(* ===== verification/JsonEncode.v ===== *)
(** Encoding Go values as [encoding/json] does it: the tree of what a value
    prints, its text, and that the text is one of the grammar, read as the value
    one expects. *)
From S2P Require Import Prelude GoNum GoStrings Json JsonGrammar JsonString.

Local Open Scope Z_scope.

#[local] Set Warnings "-register-all".

(** ** Literals are well formed, even of strings that are not UTF-8 *)

Lemma decode_rune_wide c l r w :
  128 ≤ byte_Z c → decode_rune (c :: l) = (r, w) → w = 1%nat ∧ r = RuneError ∨
  Forall (λ c, 128 ≤ byte_Z c) (take w (c :: l)).
Proof.
  intros Hc. unfold decode_rune. cbn [map].
  rewrite (proj2 (Z.ltb_ge _ _)) by (unfold RuneSelf; lia).
  destruct l as [|c1 l]; cbn [map]; [intros [= <- <-]; by left|].
  destruct (in_range 194 223 (byte_Z c)).
  { destruct (in_range_spec 128 191 (byte_Z c1)); intros [= <- <-]; [right|by left].
    cbn [take]. repeat constructor; lia. }
  destruct l as [|c2 l]; cbn [map]; [intros [= <- <-]; by left|].
  destruct (in_range 224 239 (byte_Z c)).
  { destruct (in_range_spec (if byte_Z c =? 224 then 160 else 128)
      (if byte_Z c =? 237 then 159 else 191) (byte_Z c1)); [|intros [= <- <-]; by left].
    destruct (in_range_spec 128 191 (byte_Z c2)); intros [= <- <-]; [right|by left].
    cbn [take]. repeat constructor; try lia. repeat case_match; lia. }
  destruct l as [|c3 l]; cbn [map]; [intros [= <- <-]; by left|].
  destruct (in_range 240 244 (byte_Z c)); [|intros [= <- <-]; by left].
  destruct (in_range_spec (if byte_Z c =? 240 then 144 else 128)
    (if byte_Z c =? 244 then 143 else 191) (byte_Z c1)); [|intros [= <- <-]; by left].
  destruct (in_range_spec 128 191 (byte_Z c2)); [|intros [= <- <-]; by left].
  destruct (in_range_spec 128 191 (byte_Z c3)); intros [= <- <-]; [right|by left].
  cbn [take]. repeat constructor; try lia. repeat case_match; lia.
Qed.

Lemma literal_text c l k : literal c l → string_text k → string_text (l ++ k).
Proof. destruct 1; by constructor. Qed.

Lemma hex_low r : is_hex (hex (r mod 16)) = true.
Proof.
  pose proof (Z.mod_pos_bound r 16 ltac:(done)).
  assert (forallb (λ n, is_hex (hex (Z.of_nat n))) (seq 0 16) = true) as Ha by (by vm_compute).
  rewrite forallb_forall in Ha. specialize (Ha (Z.to_nat (r mod 16))).
  rewrite Z2Nat.id in Ha by lia. apply Ha, in_seq. lia.
Qed.

Lemma append_go_text fuel l : string_text (append_go fuel l).
Proof.
  revert l. induction fuel as [|fuel IH]; intros l; [constructor|].
  destruct l as [|c l]; [constructor|]. cbn [append_go].
  destruct (Z.ltb_spec (byte_Z c) RuneSelf) as [Hc|Hc]; unfold RuneSelf in Hc.
  { apply (literal_text c); [by apply append_ascii_literal|apply IH]. }
  destruct (decode_rune (c :: l)) as [r w] eqn:E.
  destruct ((r =? RuneError) && (w =? 1)%nat) eqn:E1; [apply string_unicode; [done|apply IH]|].
  destruct (_ || _); [apply string_unicode; [apply hex_low|apply IH]|].
  apply plain_text; [|apply IH].
  destruct (decode_rune_wide c l r w Hc E) as [[-> ->]|H]; [done|done].
Qed.

(** A literal is one of the grammar, and reads as the string it was made of. *)
Lemma appendString_text s : string_text (appendString s).
Proof. apply append_go_text. Qed.

(** ** Trees *)

(** What a Go value is to the encoder. *)
Inductive Out :=
| OString (s : string)
| OInt (z : Z)
| OBool (b : bool)
| OArray (l : list Out)
| OObject (l : list (string * Out)).

Section Out_ind.
Context (P : Out → Prop).
Context (Hs : ∀ s, P (OString s)) (Hz : ∀ z, P (OInt z)) (Hb : ∀ b, P (OBool b)).
Context (Ha : ∀ l, Forall P l → P (OArray l)) (Ho : ∀ l, Forall (λ m, P m.2) l → P (OObject l)).

Fixpoint Out_ind' (o : Out) : P o :=
  match o with
  | OString s => Hs s
  | OInt z => Hz z
  | OBool b => Hb b
  | OArray l => Ha l ((fix go l := match l return Forall P l with
                                   | [] => Forall_nil_2 _
                                   | o :: l => Forall_cons_2 _ _ _ (Out_ind' o) (go l)
                                   end) l)
  | OObject l => Ho l ((fix go l := match l return Forall (λ m, P m.2) l with
                                    | [] => Forall_nil_2 _
                                    | m :: l => Forall_cons_2 _ _ _ (Out_ind' m.2) (go l)
                                    end) l)
  end.
End Out_ind.

Fixpoint commas (l : list (list ascii)) : list ascii :=
  match l with
  | [] => []
  | [x] => x
  | x :: l => x ++ ","%char :: commas l
  end.

Definition print_string (s : string) : list ascii := quote :: appendString s ++ [quote].

Fixpoint print (o : Out) : list ascii :=
  match o with
  | OString s => print_string s
  | OInt z => Itoa_bytes z
  | OBool b => if b then json_true else json_false
  | OArray l => "["%char :: commas (map print l) ++ ["]"%char]
  | OObject l =>
    "{"%char :: commas (map (λ m, print_string m.1 ++ ":"%char :: print m.2) l) ++ ["}"%char]
  end.

(** What the text is read as. *)
Fixpoint value (o : Out) : JValue :=
  match o with
  | OString s => JString (unquote (appendString s))
  | OInt z => JNumber (Itoa_bytes z)
  | OBool b => JBool b
  | OArray l => JArray (map value l)
  | OObject l => JObject (map (λ m, (unquote (appendString m.1), (print m.2, value m.2))) l)
  end.

Fixpoint height (o : Out) : nat :=
  match o with
  | OArray l => S (max_list (map height l))
  | OObject l => S (max_list (map (λ m, height m.2) l))
  | _ => 0
  end.

Fixpoint ints_ok (o : Out) : Prop :=
  match o with
  | OInt z => int64 z
  | OArray l => foldr (λ o P, ints_ok o ∧ P) True l
  | OObject l => foldr (λ m P, ints_ok m.2 ∧ P) True l
  | _ => True
  end.

(** ** Numbers *)

Lemma digit_is_digit d : 0 ≤ d < 10 → is_digit (digit d) = true.
Proof.
  intros Hd. unfold is_digit, digit. rewrite byte_Z_byte by lia.
  destruct (in_range_spec 48 57 (48 + d)); [done|exfalso; lia].
Qed.

Lemma digits_text_digits fuel n : 0 ≤ n → (0 < fuel)%nat → digits_text (digits fuel n).
Proof.
  intros Hn Hf. split; [by apply digits_length|]. clear Hf. revert n Hn.
  induction fuel as [|fuel IH]; intros n Hn; cbn [digits]; [constructor|].
  destruct (Z.ltb_spec n 10); [repeat constructor; apply digit_is_digit; lia|].
  apply Forall_app. split; [apply IH; Z.div_mod_to_equations; lia|].
  repeat constructor. apply digit_is_digit. Z.div_mod_to_equations; lia.
Qed.

Lemma digits_head fuel n :
  0 < n < 10 ^ Z.of_nat fuel → head (digits fuel n) ≠ Some "0"%char ∧ digits fuel n ≠ [].
Proof.
  revert n. induction fuel as [|fuel IH]; intros n Hn; cbn [digits]; [cbn in Hn; lia|].
  destruct (Z.ltb_spec n 10) as [Hl|Hl].
  - split; [|done]. cbn. unfold digit. intros [= E].
    apply (f_equal byte_Z) in E. rewrite byte_Z_byte in E by lia.
    change (byte_Z "0"%char) with 48 in E. lia.
  - rewrite Nat2Z.inj_succ, Z.pow_succ_r in Hn by lia.
    destruct (IH (n / 10)) as [Hh Hne]; [Z.div_mod_to_equations; lia|].
    destruct (digits fuel (n / 10)) as [|c l]; [done|]. by split.
Qed.

Lemma digits_int n : 0 ≤ n ≤ max_uint64 → int_text (digits 20 n).
Proof.
  intros Hn. destruct (Z.eq_dec n 0) as [->|H0]; [by left|]. right.
  split; [apply digits_text_digits; lia|]. apply digits_head. unfold max_uint64 in Hn. lia.
Qed.

Lemma Itoa_number z : int64 z → number_text (Itoa_bytes z).
Proof.
  unfold int64, min_int64, max_int64. intros Hz. unfold Itoa_bytes.
  destruct (Z.ltb_spec z 0).
  - exists ["-"%char], (digits 20 (- z)), [], []. rewrite !app_nil_r.
    split_and!; [done|by right|apply digits_int; unfold max_uint64; lia|by left|by left].
  - exists [], (digits 20 z), [], []. rewrite !app_nil_r.
    split_and!; [done|by left|apply digits_int; unfold max_uint64; lia|by left|by left].
Qed.

(** ** The text of a tree is a text of the grammar *)

Definition printed (d : Z) (o : Out) : Prop := value_text d (print o) (value o).

Definition print_member (m : string * Out) : list ascii := print_string m.1 ++ ":"%char :: print m.2.
Definition member (m : string * Out) : string * (list ascii * JValue) :=
  (unquote (appendString m.1), (print m.2, value m.2)).

Lemma print_elements d o l :
  Forall (printed d) (o :: l) → elements_text d (commas (map print (o :: l))) (map value (o :: l)).
Proof.
  revert o. induction l as [|o' l IH]; intros o [Ho Hl]%Forall_cons; cbn [map commas].
  - pose proof (elements_last d [] (print o) [] (value o)) as H. rewrite app_nil_r in H. by apply H.
  - pose proof (elements_cons d [] (print o) [] (value o)) as H. apply H; try done. by apply IH.
Qed.

Lemma print_members d m l :
  Forall (λ m, printed d m.2) (m :: l) →
  members_text d (commas (map print_member (m :: l))) (map member (m :: l)).
Proof.
  assert (∀ m b, print_member m ++ b =
    [] ++ quote :: appendString m.1 ++ quote :: [] ++ ":"%char :: [] ++ print m.2 ++ [] ++ b) as E.
  { intros m' b. unfold print_member, print_string. repeat (rewrite <- app_assoc; cbn [app]). done. }
  revert m. induction l as [|m' l IH]; intros m [Hm Hl]%Forall_cons; cbn [map commas].
  - rewrite <- (app_nil_r (print_member m)), E.
    apply members_last; auto using appendString_text.
  - rewrite E. apply members_cons; auto using appendString_text. by apply (IH m').
Qed.

Lemma print_text o : ints_ok o → ∀ d, Z.of_nat (height o) ≤ d → printed d o.
Proof.
  induction o as [s|z|b|l IH|l IH] using Out_ind'; intros Hi d Hd; unfold printed; cbn [print value].
  - constructor. constructor. apply appendString_text.
  - constructor. constructor. by apply Itoa_number.
  - destruct b; repeat constructor.
  - destruct l as [|o l]; [apply (value_empty_array d []); [cbn in Hd; lia|done]|].
    apply value_array; [cbn in Hd; lia|]. apply print_elements. cbn [height] in Hd.
    revert IH Hi Hd. generalize (o :: l). clear o l. intros l IH Hi Hd.
    induction IH as [|o l Ho _ IHl]; [constructor|]. cbn in Hi, Hd. constructor.
    + apply Ho; [apply Hi|lia].
    + apply IHl; [apply Hi|lia].
  - destruct l as [|m l]; [apply (value_empty_object d []); [cbn in Hd; lia|done]|].
    apply (value_object d (commas (map print_member (m :: l)))); [cbn in Hd; lia|].
    apply print_members. cbn [height] in Hd.
    revert IH Hi Hd. generalize (m :: l). clear m l. intros l IH Hi Hd.
    induction IH as [|m l Hm _ IHl]; [constructor|]. cbn in Hi, Hd. constructor.
    + apply Hm; [apply Hi|lia].
    + apply IHl; [apply Hi|lia].
Qed.

(** ** [json.Marshal] and [json.NewEncoder(w).Encode] *)

Definition Marshal (o : Out) : string := of_bytes (print o).
Definition Encode (o : Out) : string := of_bytes (print o ++ [Z_byte 10]).

Lemma Marshal_read o :
  ints_ok o → Z.of_nat (height o) ≤ maxNestingDepth → json_whole (Marshal o) = Some (value o).
Proof.
  intros Hi Hh. apply json_whole_spec. exists [], (print o), [].
  unfold Marshal. rewrite bytes_of_bytes, app_nil_r. split_and!; try done. by apply print_text.
Qed.

Lemma Encode_read o :
  ints_ok o → Z.of_nat (height o) ≤ maxNestingDepth →
  json_first (Encode o) = Some (value o) ∧ json_whole (Encode o) = Some (value o).
Proof.
  intros Hi Hh. pose proof (print_text o Hi _ Hh) as Ht. unfold Encode. split.
  - apply (json_first_complete _ [] (print o) [Z_byte 10]); try done. by rewrite bytes_of_bytes.
  - apply json_whole_spec. exists [], (print o), [Z_byte 10].
    rewrite bytes_of_bytes. split_and!; try done. by constructor.
Qed.

(** ** Times *)

(** The day of the Gregorian calendar that is so many days after the epoch. *)
Definition civil (days : Z) : Z * Z * Z :=
  let z := days + 719468 in
  let doe := z mod 146097 in
  let yoe := (doe - doe / 1460 + doe / 36524 - doe / 146096) / 365 in
  let doy := doe - (365 * yoe + yoe / 4 - yoe / 100) in
  let mp := (5 * doy + 2) / 153 in
  let m := if mp <? 10 then mp + 3 else mp - 9 in
  (yoe + z / 146097 * 400 + (if m <=? 2 then 1 else 0), m, doy - (153 * mp + 2) / 5 + 1).

(** A number in at least [w] digits. *)
Definition padded (w : nat) (n : Z) : list ascii :=
  let d := digits 20 n in repeat "0"%char (w - length d) ++ d.

Fixpoint drop_zeros (l : list ascii) : list ascii :=
  match l with
  | c :: l' => if Ascii.eqb c "0" then drop_zeros l' else l
  | [] => []
  end.

(** [Time.MarshalJSON] of a time in UTC: RFC 3339 with the nanoseconds that are
    not zero; a year beyond four digits is an error. *)
Definition MarshalTime (t : Time) : option string :=
  let s := wall t / Second in
  let '(y, m, d) := civil (s / 86400) in
  let sec := s mod 86400 in
  let frac := rev (drop_zeros (rev (padded 9 (wall t mod Second)))) in
  if in_range 0 9999 y then
    Some (of_bytes (padded 4 y ++ "-"%char :: padded 2 m ++ "-"%char :: padded 2 d ++ "T"%char ::
      padded 2 (sec / 3600) ++ ":"%char :: padded 2 (sec / 60 mod 60) ++ ":"%char ::
      padded 2 (sec mod 60) ++ (if bool_decide (frac = []) then [] else "."%char :: frac) ++
      ["Z"%char]))
  else None.

Example MarshalTime_epoch : MarshalTime (Unix_time 0) = Some "1970-01-01T00:00:00Z".
Proof. reflexivity. Qed.
Example MarshalTime_leap :
  MarshalTime (mkTime (951868799 * Second + 120000000) None) = Some "2000-02-29T23:59:59.12Z".
Proof. reflexivity. Qed.
Example MarshalTime_zero : MarshalTime zero_Time = Some "0001-01-01T00:00:00Z".
Proof. reflexivity. Qed.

● ● ●

### WHAT YOU WILL DO
Using the records above, copy word for word the line with "intros Hc. unfold decode_rune. cbn [map].", the line with "destruct (in_range 194 223 (byte_Z c)).", and every line between them.

### EXERCISE SOLUTION
  intros Hc. unfold decode_rune. cbn [map].
  rewrite (proj2 (Z.ltb_ge _ _)) by (unfold RuneSelf; lia).
  destruct l as [|c1 l]; cbn [map]; [intros [= <- <-]; by left|].
  destruct (in_range 194 223 (byte_Z c)).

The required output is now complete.